I agree completely. Personally, I actually like the list of links because I like to compare different takes on a topic. It's also fascinating to see how a scientific study propagates through the media or the way the same news story is treated over time, as trends change. I don't want a single mashed-up answer to a question and maybe that makes me weird but more worrying, whenever I've asked a LLM for an answer to a question on a topic I happen to know a LOT about, the response has been either incorrect or inadequate - "there is currently no information collected on that topic" I do like Perplexity for questions like "without any preamble whatsoever, what is the fastest way to remove a <whatever>stain from X material?"
I almost never bother using Google anymore. When I search for something, I'm usually looking for an answer to question. Now I can just ask the question and get the answer without all the other stuff.
I will often ask the LLM to give me web pages to look at it when I want to do further reading.
As LLMs get better, I can't see myself going back to Google as it is or even as it was.
You get an answer.
If that's the answer, or even the best answer, is impossible to tell without doing the research you're trying to avoid.
If I do research, I get an answer. If that's the answer, or even the best answer, it's impossible to tell. When do I stop looking for the best answer?
If ChatGPT needs to, it will actually do the search for me and then collate the results.
By that logic, it's barely worth reading a newspaper or a book.

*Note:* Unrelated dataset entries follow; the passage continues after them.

(** * azure_api: the request executor and the artifact resolver

    A shallow embedding of [src/azure_api.py] (class [AzureAPI]).

    - Python values that the client handles (decoded JSON, raw bytes, the
      strings it formats) are the inductive type [value]; the dynamic
      operations the source applies to them (truthiness, subscripting,
      [.get], [.split], iteration, [str()]) are total functions that return
      either a value or the Python exception the operation raises.
    - The network is a function [service] from the log of everything the
      client did so far and the request it sends now to the reply; each
      request and each [time.sleep] is appended to the log, so network calls
      and sleeps can be counted, also on runs that end in an exception.
    - Operations are computations in a small state-and-exception monad over
      that log.  The [while] loop of [__run_request] is not structurally
      terminating (a status of 600 or more is neither returned nor counted as
      a retry), so it runs on [fuel]; running out is the result [Diverge].

    Names not defined in the source file are read as follows:
    [requests.codes.ok] = 200, [requests.codes.created] = 201,
    [HTTPResponseCode.INTERNAL_SERVER_ERROR] = 500, [Response.raise_for_status]
    raises for 400 <= status < 600 (the behaviour of the requests library),
    [jsons.loads] / [jsons.dumps] are parameters, and [self.base_headers] is
    the header set stored by [__init__].  JSON numbers are integers. *)

From Stdlib Require Import String Ascii ZArith List Bool Lia DecimalString.
Import ListNotations.

Local Open Scope string_scope.
Local Open Scope Z_scope.

Set Warnings "-register-all,-notation-for-abbreviation".

(* ================================================================== *)
(** ** Python values *)

Inductive value : Type :=
| VNone
| VBool (b : bool)
| VInt (n : Z)
| VStr (s : string)
| VBytes (s : string)
| VList (l : list value)
| VDict (kvs : list (string * value)).

(** A dict with string keys, in insertion order. *)
Definition dict := list (string * value).

Inductive exn : Type :=
| ValueError (msg : string)
| GenericException (msg : string)       (* [raise Exception(...)] *)
| TimeoutError (msg : string)
| TypeError
| KeyError (key : value)
| IndexError
| AttributeError
| RequestException                      (* connection failure, timeout *)
| HTTPError (status : Z)                (* from [raise_for_status] *)
| DecodeError.                          (* from [decode] / [jsons.loads] *)

(** The outcome of evaluating an expression or running an operation. *)
Inductive res (A : Type) : Type :=
| Ok (a : A)
| Raise (e : exn)
| Diverge.
Lemma saved_suffix_length k w data :
  saved k w data -> length (suffix w) = (length data - (k + (length data - 2 * k)))%nat.
Proof.
  intros (_ & _ & Hoff & _ & _ & Hrot).
  rewrite <- length_drop, <- Hrot. unfold rot.
  rewrite length_app, length_drop, length_take. lia.
Qed.

Lemma drop_glue (data p : list byte) (a b c d : nat) :
  ((length data - a <= c /\ length data <= d /\
    c - (length data - a) + b = d - length data) \/
   (b = 0 /\ a <= length data /\ d = a + c))%nat ->
  drop c (drop a data ++ drop b p) = drop d (data ++ p).
Proof.
  intros [(Hc & Hd & Heq)|(-> & Ha & ->)].
  - rewrite drop_app_ge by (rewrite length_drop; lia).
    rewrite length_drop, drop_drop.
    rewrite (drop_app_ge data) by lia.
    f_equal. lia.
  - rewrite drop_0. rewrite <- drop_app_le by lia. rewrite drop_drop. reflexivity.
Qed.

(** The same, and nothing happens when nothing is left to write. *)
Lemma copyLoop_rot (k : nat) (w : prefixSuffixSaver) (p : list byte) :
  N w = Z.of_nat k ->
  0 <= suffixOff w < Z.of_nat k ->
  (p <> [] -> length (suffix w) = k) ->
  exists w',
    copyLoop (length p) w p = Some w' /\
    N w' = N w /\ prefix w' = prefix w /\
    0 <= suffixOff w' < Z.of_nat k /\
    (p = [] -> suffixOff w' = suffixOff w) /\
    skipped w' = skipped w + Z.of_nat (length p) /\
    rot w' = drop (length p) (rot w ++ p).
Proof.
  intros HN Hoff Hfull. destruct p as [|c p].
  - exists w. simpl. rewrite app_nil_r. repeat split; lia.
  - destruct (copyLoop_spec k (length (c :: p)) w (c :: p))
      as (w' & Hrun & HN' & Hpre & _ & Hoff' & Hskip & Hrot);
      [exact HN|apply Hfull; discriminate|exact Hoff|reflexivity|].
    exists w'. repeat split; try assumption; try lia. discriminate.
Qed.
(** * AIFriday route-planner front end: the helper functions of
    [frontend/src/utils/helpers.js] and the computations of the components
    [ExportButton.jsx], [RouteTable.jsx], [MapView.jsx],
    [ConstraintsForm.jsx] and [FileUpload.jsx], embedded in Rocq.

    The embedding is shallow.  JavaScript values are modelled as the
    language defines them:
    - a Number is an IEEE-754 binary64 value, carried here by its exact
      rational value ([Fin q]), or one of [NaN], [PosInf], [NegInf]; an
      arithmetic operation that rounds ([+], [*], [/], string-to-number) is
      the exact operation followed by [rnd], round-to-nearest-even onto the
      binary64 grid; operations that are exact by definition ([%],
      [Math.floor], [Math.round], [toFixed], comparisons) work on the
      rational value.  The two zeros are identified: none of the modelled
      functions can tell them apart;
    - a String is a [string]: the text, UTF-8 encoded;
    - an object used as a record is a [gmap string prim] from property
      names to primitive values;
    - a component is modelled by the data it computes for what it renders,
      and an event handler by the state it leaves. *)

From Stdlib Require Import ZArith QArith Qround Qpower Qabs Lqa Lia Ascii String.
From Stdlib Require Import Floats.
From stdpp Require Import gmap strings list.

Local Open Scope Z_scope.

(** ** Numbers *)

Module JSNumber.

Inductive number : Type :=
  | NaN
  | PosInf
  | NegInf
  | Fin (q : Q).

(** binary64: 53 bits of precision, least subnormal [2^-1074], overflow
    threshold [2^1024]. *)
Definition prec : Z := 53.
Definition emin : Z := -1074.
Definition emax : Z := 1024.

Definition pow2 (e : Z) : Q := (2 ^ e)%Q.

(** [ilog2 q] is the integer [k] with [2^k <= q < 2^(k+1)], for [q > 0]. *)
Definition ilog2 (q : Q) : Z :=
  let k := Z.log2 (Qnum q) - Z.log2 (Zpos (Qden q)) in
  if Qle_bool (pow2 k) q then k else k - 1.

(** Nearest integer, ties to the even one. *)
Definition round_half_even (x : Q) : Z :=
  let f := Qfloor x in
  match (x - inject_Z f ?= 1 # 2)%Q with
  | Lt => f
  | Gt => f + 1
  | Eq => if Z.even f then f else f + 1
  end.

(** The exponent of the binary64 grid around [q > 0]: the unit in the last
    place of [q] is [2^(grid_exp q)]. *)
Definition grid_exp (q : Q) : Z := Z.max (ilog2 q - (prec - 1)) emin.

(** Rounding of a positive rational onto the grid, before the overflow
    test. *)
Definition round_pos (q : Q) : Q :=
  (inject_Z (round_half_even (q / pow2 (grid_exp q))) * pow2 (grid_exp q))%Q.

(** Round to nearest, ties to even, overflow to the infinities. *)
Definition rnd (q : Q) : number :=
  match (q ?= 0)%Q with
  | Eq => Fin 0
  | Gt => let r := round_pos q in
          if Qle_bool (pow2 emax) r then PosInf else Fin (Qred r)
  | Lt => let r := round_pos (- q) in
          if Qle_bool (pow2 emax) r then NegInf else Fin (Qred (- r))
  end.

(** A rational is a binary64 value when rounding leaves it where it is. *)
Definition is_binary64 (q : Q) : bool :=
  match rnd q with
  | Fin r => Qeq_bool r q
  | _ => false
  end.

(** A decimal literal [m * 10^-k] of the source text, as the Number it
    denotes. *)
Definition dec (m : Z) (k : nat) : number :=
  rnd (m # Z.to_pos (10 ^ Z.of_nat k)).

(** *** The Number operations the helpers use *)

(** [x < y] on Numbers; a comparison with [NaN] is not true. *)
Definition lessThan (x y : number) : bool :=
  match x, y with
  | NaN, _ | _, NaN => false
  | _, NegInf => false
  | NegInf, _ => true
  | PosInf, _ => false
  | Fin _, PosInf => true
  | Fin a, Fin b => negb (Qle_bool b a)
  end.

(** [x === y] on Numbers. *)
Definition equal (x y : number) : bool :=
  match x, y with
  | PosInf, PosInf | NegInf, NegInf => true
  | Fin a, Fin b => Qeq_bool a b
  | _, _ => false
  end.

(** [x * y]. *)
Definition multiply (x y : number) : number :=
  match x, y with
  | NaN, _ | _, NaN => NaN
  | Fin a, Fin b => rnd (a * b)
  | Fin a, PosInf | PosInf, Fin a =>
      match (a ?= 0)%Q with Eq => NaN | Gt => PosInf | Lt => NegInf end
  | Fin a, NegInf | NegInf, Fin a =>
      match (a ?= 0)%Q with Eq => NaN | Gt => NegInf | Lt => PosInf end
  | PosInf, PosInf | NegInf, NegInf => PosInf
  | PosInf, NegInf | NegInf, PosInf => NegInf
  end.

(** [x / y].  A zero divisor is read as [+0] (the helpers only divide by
    the literal [60]). *)
Definition divide (x y : number) : number :=
  match x, y with
  | NaN, _ | _, NaN => NaN
  | (PosInf | NegInf), (PosInf | NegInf) => NaN
  | PosInf, Fin b => if Qle_bool 0 b then PosInf else NegInf
  | NegInf, Fin b => if Qle_bool 0 b then NegInf else PosInf
  | Fin _, (PosInf | NegInf) => Fin 0
  | Fin a, Fin b =>
      if Qeq_bool b 0 then
        match (a ?= 0)%Q with Eq => NaN | Gt => PosInf | Lt => NegInf end
      else rnd (a / b)
  end.

(** Integer part, towards zero. *)
Definition Qtrunc (q : Q) : Z :=
  if Qle_bool 0 q then Qfloor q else Qceiling q.

(** [x % y]: the remainder of the division truncated towards zero; it is
    exact, no rounding takes place. *)
Definition remainder (x y : number) : number :=
  match x, y with
  | NaN, _ | _, NaN => NaN
  | (PosInf | NegInf), _ => NaN
  | Fin a, (PosInf | NegInf) => Fin a
  | Fin a, Fin b =>
      if Qeq_bool b 0 then NaN
      else Fin (Qred (a - b * inject_Z (Qtrunc (a / b))))
  end.

(** [Math.floor(x)]. *)
Definition floor (x : number) : number :=
  match x with
  | Fin a => Fin (inject_Z (Qfloor a))
  | _ => x
  end.

(** [Math.round(x)]: the nearest integer, a tie going towards [+Infinity]. *)
Definition round (x : number) : number :=
  match x with
  | Fin a => Fin (inject_Z (Qfloor (a + (1 # 2))))
  | _ => x
  end.

(** *** Rocq's primitive binary64 floats, for comparison

    [of_float f] is the Number that the primitive float [f] stands for, and
    [float_of_Z n] the float of a small integer; they serve to check [rnd]
    against the kernel's IEEE-754 arithmetic. *)
Definition of_float (f : float) : number :=
  match Prim2SF f with
  | S754_zero _ => Fin 0
  | S754_infinity false => PosInf
  | S754_infinity true => NegInf
  | S754_nan => NaN
  | S754_finite s m e =>
      Fin (Qred ((if s then -1 else 1) * inject_Z (Zpos m) * pow2 e))
  end.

You don't know if they're giving you accurate information without doing all the research you're trying to avoid.
Recognised newspapers will curate by hiring smart, knowledgeable reporters and funding them to get reliable information. Recognised books will be written by a reliably informed author, and reviewed by other reliably informed people. There are no recognised LLMs, and their method of working precludes reliability.
Malcolm Gladwell, Jonah Lehrer, Daniel Kahneman, Matthew Walker, Stephen Glass? The New York Times, featuring Judith Miller on the existence of WMD, or their award winning podcast "Caliphate"? (Award returned when it became known the whole thing was made up, in case you haven't heard of that one).